Le pistolet aboya. Mon corps fut agité d’un soubresaut et je me pliai en deux, vomissant les œufs, les oignons et le cognac. Mes larmes étaient aussi amères que violentes. J’entendis des pas feutrés se rapprocher et fus soudain persuadée qu’il allait me tuer, moi aussi. Je levai la main, espérant, je ne sais comment, détourner le canon de l’arme.

Mais Midian se contenta de s’agenouiller près de moi. Il glissa ses mains squelettiques sous mes aisselles et m’aida à me relever, avant de me traîner vers la salle de bains. Je vomis une nouvelle fois devant la porte de la cuisine, mais il continua à me pousser en avant. Je me retrouvai bientôt à genoux devant la cuvette des toilettes, recroquevillée en position fœtale. J’aperçus des traces de sang et de bile sur ma manche. Midian s’assit sur le bord de la baignoire, observant ma détresse.

— S’il vous plaît, pleurai-je. S’il vous plaît.

J’ignorais ce que j’essayais d’exprimer ainsi.

— C’est toujours dur, la première fois, ma petite, dit-il de sa voix grinçante comme du métal rouillé. Tuer quelqu’un, ce n’est pas la même chose que dans les films d’action. Il ne suffit pas d’un gros « boum » pour que les gens tombent. Ça a une véritable influence sur l’âme. Je le comprends bien.

Je gardai les yeux obstinément fermés mais sentis ma bouche s’ouvrir comme pour hurler, au point d’en avoir mal aux mâchoires. Pourtant, seul un gémissement m’échappa. C’était comme si une partie précieuse de mon cœur était morte. Mais, dans un recoin de mon cerveau, je sentais quelque chose de minuscule, calme et curieux, qui semblait surpris de me voir craquer de la sorte.

— Ils sont venus ici, ma belle. C’est après toi qu’ils en avaient. Tu as fait ce qu’il y avait à faire. Ils n’étaient pas humains, même s’ils en avaient l’apparence. Souviens-t’en. Ce sont des coquilles. Ces personnes étaient déjà mortes.

Pour la première fois, j’eus envie de le croire, lui et toutes ces conneries à propos d’Eric, du Collège Invisible et des esprits impurs. Je voulais que ce soit vrai. Je voulais y croire.

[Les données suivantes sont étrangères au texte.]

Lemma strangerChosen_detected : detects AuthenticationFailedAtStart strangerChosen.
Proof.
  split; [reflexivity|].
  exists [Fixture.VInt 2; Fixture.VString "bob"].
  split; [repeat split|]. split; [left; reflexivity|].
  split; [discriminate | reflexivity].
Defined.

Lemma fatal_condition_closes_witness :
  detects AuthenticationFailedAtStart strangerChosen
  /\ exists p',
       runState read strangerChosen = (false, p')
       /\ isOpen (m_socket p') = false
       /\ phase p' <> Close
       /\ phase p' = Authenticating.
Proof.
  split; [exact strangerChosen_detected|].
  exact (fatal_condition_closes AuthenticationFailedAtStart strangerChosen
           strangerChosen_detected).
Defined.

(** * The further properties at concrete connections *)

Lemma readLoop_terminates_witness :
  9 - phaseRank (phase logonPipelined) <= 9
  /\ exists p',
       runState (readLoop (9 - phaseRank (phase logonPipelined))) logonPipelined
       = (true, p')
       /\ runState (readLoop 9) logonPipelined = (true, p').
Proof.
  assert (H : 9 - phaseRank (phase logonPipelined) <= 9) by (cbn; lia).
  split; [exact H|]. exact (readLoop_terminates 9 logonPipelined H).
Defined.

Lemma finishAccessControl_successful_any_phase_witness :
  accessControlState (m_client grantedEarly) = AccessControlSuccessful
  /\ phase grantedEarly = Authenticating
  /\ (phase (snd (runState (finishAccessControl 9 (m_clientId grantedEarly)) grantedEarly))
      = FramebufferInit
      \/ phase (snd (runState (finishAccessControl 9 (m_clientId grantedEarly))
                       grantedEarly)) = Running).
Proof.
  split; [reflexivity|]. split; [reflexivity|].
  exact (finishAccessControl_successful_any_phase 9 grantedEarly eq_refl).
Defined.

Lemma finishAccessControl_without_success_witness :
  2 <> m_clientId (atAccessControl AccessControlPending)
  /\ decisionAfterEnqueue (atAccessControl AccessControlPending) <> AccessControlSuccessful
  /\ runState (finishAccessControl 9 2) (atAccessControl AccessControlPending)
     = (true, atAccessControl AccessControlPending)
  /\ runState (finishAccessControl 9 1) (atAccessControl AccessControlPending)
     = (true, snd (runState processAccessControl (atAccessControl AccessControlPending))).
Proof.
  assert (H1 : 2 <> m_clientId (atAccessControl AccessControlPending))
    by (cbn; discriminate).
  assert (H2 : decisionAfterEnqueue (atAccessControl AccessControlPending)
               <> AccessControlSuccessful) by (cbn; discriminate).
  split; [exact H1|]. split; [exact H2|].
  pose proof (finishAccessControl_without_success 9 2
                (atAccessControl AccessControlPending)) as [Ha _].
  pose proof (finishAccessControl_without_success 9 1
                (atAccessControl AccessControlPending)) as [_ Hb].
  split; [exact (Ha H1) | exact (proj1 (Hb H2))].
Defined.

Lemma reads_on_closed_socket_witness :
  isOpen (m_socket closedEarly) = false
  /\ beforeAccessControl (phase closedEarly) = true
  /\ isOpen (m_socket (snd (runState (reads 4) closedEarly))) = false
  /\ written (m_socket (snd (runState (reads 4) closedEarly)))
     = written (m_socket closedEarly)
  /\ runState (reads 4) closedEarly = (repeat false 4, closedEarly).
Proof.
  split; [reflexivity|]. split; [reflexivity|].
  destruct (reads_on_closed_socket 4 closedEarly eq_refl) as [H1 [H2 H3]].
  split; [exact H1|]. split; [exact H2 | exact (H3 eq_refl)].
Defined.

Lemma identity_settled_witness :
  3 < phaseRank (phase passwordSent)
  /\ forall n, identity (snd (runState (reads n) passwordSent)) = identity passwordSent.
Proof.
  assert (H : 3 < phaseRank (phase passwordSent)) by (cbn; lia).
  split; [exact H|]. exact (proj1 (identity_settled passwordSent) H).
Defined.

Lemma no_payload_no_Running_witness :
  m_serverInitMessage justConstructed = []
  /\ phase justConstructed <> Running
  /\ (forall n,
         phase (snd (runState (reads n) justConstructed)) <> Running
         /\ m_serverInitMessage (snd (runState (reads n) justConstructed)) = [])
  /\ (forall fuel client,
         phase (snd (runState (finishAccessControl fuel client) justConstructed))
         <> Running).
Proof.
  assert (H : phase justConstructed <> Running) by (cbn; discriminate).
  split; [reflexivity|]. split; [exact H|].
  exact (no_payload_no_Running justConstructed eq_refl H).
Defined.

Lemma any_version_accepted_witness :
  3 < 1000 /\ 8 < 1000
  /\ phase bannerOnly = Protocol
  /\ isOpen (m_socket bannerOnly) = true
  /\ readBuffer (m_socket bannerOnly) = sprintf_rfbProtocolVersion 3 8
  /\ sscanf_rfbProtocolVersion (readBuffer (m_socket bannerOnly)) = Some (3, 8)%Z
  /\ exists p',
       runState read bannerOnly = (true, p')
       /\ phase p' = SecurityInit
       /\ readBuffer (m_socket p') = []
       /\ written (m_socket p') = written (m_socket bannerOnly) ++ [x01; x28].
Proof.
  assert (H3 : 3 < 1000) by lia. assert (H8 : 8 < 1000) by lia.
  split; [exact H3|]. split; [exact H8|].
  split; [reflexivity|]. split; [reflexivity|]. split; [reflexivity|].
  exact (any_version_accepted 3 8 bannerOnly H3 H8 eq_refl eq_refl eq_refl).
Defined.

Lemma banner_without_RFB_closes_witness :
  phase httpRequest = Protocol
  /\ isOpen (m_socket httpRequest) = true
  /\ length (readBuffer (m_socket httpRequest)) = sz_rfbProtocolVersionMsg
  /\ firstn 3 (readBuffer (m_socket httpRequest)) <> list_byte_of_string "RFB"
  /\ exists p',
       runState read httpRequest = (false, p')
       /\ isOpen (m_socket p') = false
       /\ phase p' = Protocol
       /\ written (m_socket p') = written (m_socket httpRequest).
Proof.
  assert (H : firstn 3 (readBuffer (m_socket httpRequest)) <> list_byte_of_string "RFB")
    by (vm_compute; discriminate).
  split; [reflexivity|]. split; [reflexivity|]. split; [reflexivity|].
  split; [exact H|].
  exact (banner_without_RFB_closes httpRequest eq_refl eq_refl eq_refl H).
Defined.

Lemma security_type_accepted_witness :
  phase securityChosen = SecurityInit
  /\ isOpen (m_socket securityChosen) = true
  /\ readBuffer (m_socket securityChosen) = x28 :: [x00; x00]
  /\ exists p',
       runState read securityChosen = (true, p')
       /\ phase p' = AuthenticationTypes
       /\ readBuffer (m_socket p') = [x00; x00]
       /\ isOpen (m_socket p') = true
       /\ written (m_socket p')
          = written (m_socket securityChosen)
            ++ Fixture.encode [Fixture.VInt 2; Fixture.VInt 4; Fixture.VInt 2].
Proof.
  split; [reflexivity|]. split; [reflexivity|]. split; [reflexivity|].
  exact (security_type_accepted securityChosen [x00; x00] eq_refl eq_refl eq_refl).
Defined.

Lemma framebufferInit_takes_clientInit_only_witness :
  phase clientInitAndMore = FramebufferInit
  /\ m_serverInitMessage clientInitAndMore <> []
  /\ isOpen (m_socket clientInitAndMore) = true
  /\ @sz_rfbClientInitMsg Fixture.collaborators
     <= length (readBuffer (m_socket clientInitAndMore))
  /\ exists p',
       runState read clientInitAndMore = (true, p')
       /\ phase p' = Running
       /\ readBuffer (m_socket p') = [x03; x00]
       /\ written (m_socket p') = list_byte_of_string "server-init"
       /\ runState read p' = (false, p').
Proof.
  assert (Hi : m_serverInitMessage clientInitAndMore <> []) by (cbn; discriminate).
  assert (Hn : @sz_rfbClientInitMsg Fixture.collaborators
               <= length (readBuffer (m_socket clientInitAndMore))) by (cbn; lia).
  split; [reflexivity|]. split; [exact Hi|]. split; [reflexivity|]. split; [exact Hn|].
  exact (proj2 (framebufferInit_takes_clientInit_only clientInitAndMore eq_refl)
           Hi eq_refl Hn).
Defined.

Lemma message_incomplete_or_undecodable_witness :
  awaitsMessage (phase garbledMessage) = true
  /\ isOpen (m_socket garbledMessage) = true
  /\ Fixture.isReady (readBuffer (m_socket garbledMessage)) = true
  /\ fst (Fixture.decode (readBuffer (m_socket garbledMessage))) = None
  /\ runState read garbledMessage
     = (false,
        withSocket (mkSocket true [x07] [] "10.0.0.5") garbledMessage).
Proof.
  split; [reflexivity|]. split; [reflexivity|]. split; [reflexivity|].
  split; [reflexivity|].
  exact (proj2 (message_incomplete_or_undecodable garbledMessage eq_refl)
           eq_refl eq_refl eq_refl).
Defined.

Lemma authentication_start_order_witness :
  phase logonChosen = AuthenticationTypes
  /\ messageAvailable logonChosen [Fixture.VInt 4; Fixture.VString "alice"]
  /\ In 4%Z (supportedAuthTypes (m_serverAuthenticationManager logonChosen))
  /\ 4%Z <> Fixture.authNone
  /\ Fixture.processAuth [Fixture.authLogon]
       (clientAtAuthStart logonChosen [Fixture.VInt 4; Fixture.VString "alice"]) []
     = ([Fixture.authLogon], AuthInProgress, Fixture.encode [Fixture.VInt 7])
  /\ exists p',
       runState read logonChosen = (false, p')
       /\ written (m_socket p')
          = written (m_socket logonChosen) ++ Fixture.encode []
            ++ Fixture.encode [Fixture.VInt 7] ++ []
       /\ m_serverAuthenticationManager p' = [Fixture.authLogon]
       /\ username (m_client p') = "alice"%string
       /\ readBuffer (m_socket p') = [].
Proof.
  assert (Hin : In 4%Z (supportedAuthTypes (m_serverAuthenticationManager logonChosen)))
    by (left; reflexivity).
  assert (Hne : 4%Z <> Fixture.authNone) by discriminate.
  split; [reflexivity|]. split; [repeat split|]. split; [exact Hin|].
  split; [exact Hne|]. split; [reflexivity|].
  exact (authentication_start_order logonChosen [Fixture.VInt 4; Fixture.VString "alice"]
           [Fixture.authLogon] AuthInProgress (Fixture.encode [Fixture.VInt 7])
           eq_refl (conj eq_refl (conj eq_refl eq_refl)) Hin Hne eq_refl).
Defined.

Lemma accessControl_by_decision_witness :
  phase (atAccessControl AccessControlInit) = AccessControl
  /\ decisionAfterEnqueue (atAccessControl AccessControlInit) = AccessControlWaiting
  /\ fst (runState read (atAccessControl AccessControlInit)) = false
  /\ accessControlState (m_client (snd (runState read (atAccessControl AccessControlInit))))
     = AccessControlWaiting
  /\ phase (snd (runState read (atAccessControl AccessControlInit))) = AccessControl
  /\ m_socket (snd (runState read (atAccessControl AccessControlInit)))
     = m_socket (atAccessControl AccessControlInit).
Proof.
  split; [reflexivity|]. split; [reflexivity|].
  destruct (accessControl_by_decision (atAccessControl AccessControlInit) eq_refl)
    as [H1 [H2 [H3 [_ [H5 _]]]]].
  split; [exact H1|]. split; [exact H2|]. split; [exact H3 | exact (H5 eq_refl)].
Defined.

Lemma collaborators_in_their_phases_witness :
  awaitsMessage (phase bannerOnly) = false
  /\ phase bannerOnly <> AccessControl
  /\ m_serverAuthenticationManager (snd (runState read bannerOnly))
     = m_serverAuthenticationManager bannerOnly
  /\ authState (m_client (snd (runState read bannerOnly))) = authState (m_client bannerOnly)
  /\ m_serverAccessControlManager (snd (runState read bannerOnly))
     = m_serverAccessControlManager bannerOnly
  /\ accessControlState (m_client (snd (runState read bannerOnly)))
     = accessControlState (m_client bannerOnly).
Proof.
  assert (H : phase bannerOnly <> AccessControl) by (cbn; discriminate).
  split; [reflexivity|]. split; [exact H|].
  destruct (collaborators_in_their_phases bannerOnly) as [Ha Hb].
  destruct (Ha eq_refl) as [H1 H2]. destruct (Hb H) as [H3 H4].
  split; [exact H1|]. split; [exact H2|]. split; [exact H3 | exact H4].
Defined.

Je me remémorai les yeux bleus de la femme. Peu importait ce qu’elle était devenue. Cela avait été un bébé, un jour. Sa mère l’avait tenue dans ses bras. Puis elle avait vécu son premier baiser. Quelqu’un avait dû contempler ce regard azur avec amour. Et moi, j’avais vu son crâne s’ouvrir comme un fruit trop mûr sous les balles de Midian.

Pendant un instant, je ne parvins plus à respirer.

— Prends ton temps, me murmura Midian. Tout va s’arranger. On n’est pas pressés.

Mais il fallut un long moment pour que je me sente mieux. C’était un peu comme une intoxication alimentaire, ou plutôt un empoisonnement. Mais au bout d’un moment, je commençai à me laisser aller et mes réactions physiques devinrent moins violentes. Midian m’avait laissée seule, et je m’enfermai dans la salle de bains pour prendre une longue douche froide. C’était comme si l’eau me permettait de garder les pieds sur terre et de retrouver mes esprits. Quand je ressortis de la cabine et m’essuyai, je me sentais toujours fragile, mais en état de réfléchir.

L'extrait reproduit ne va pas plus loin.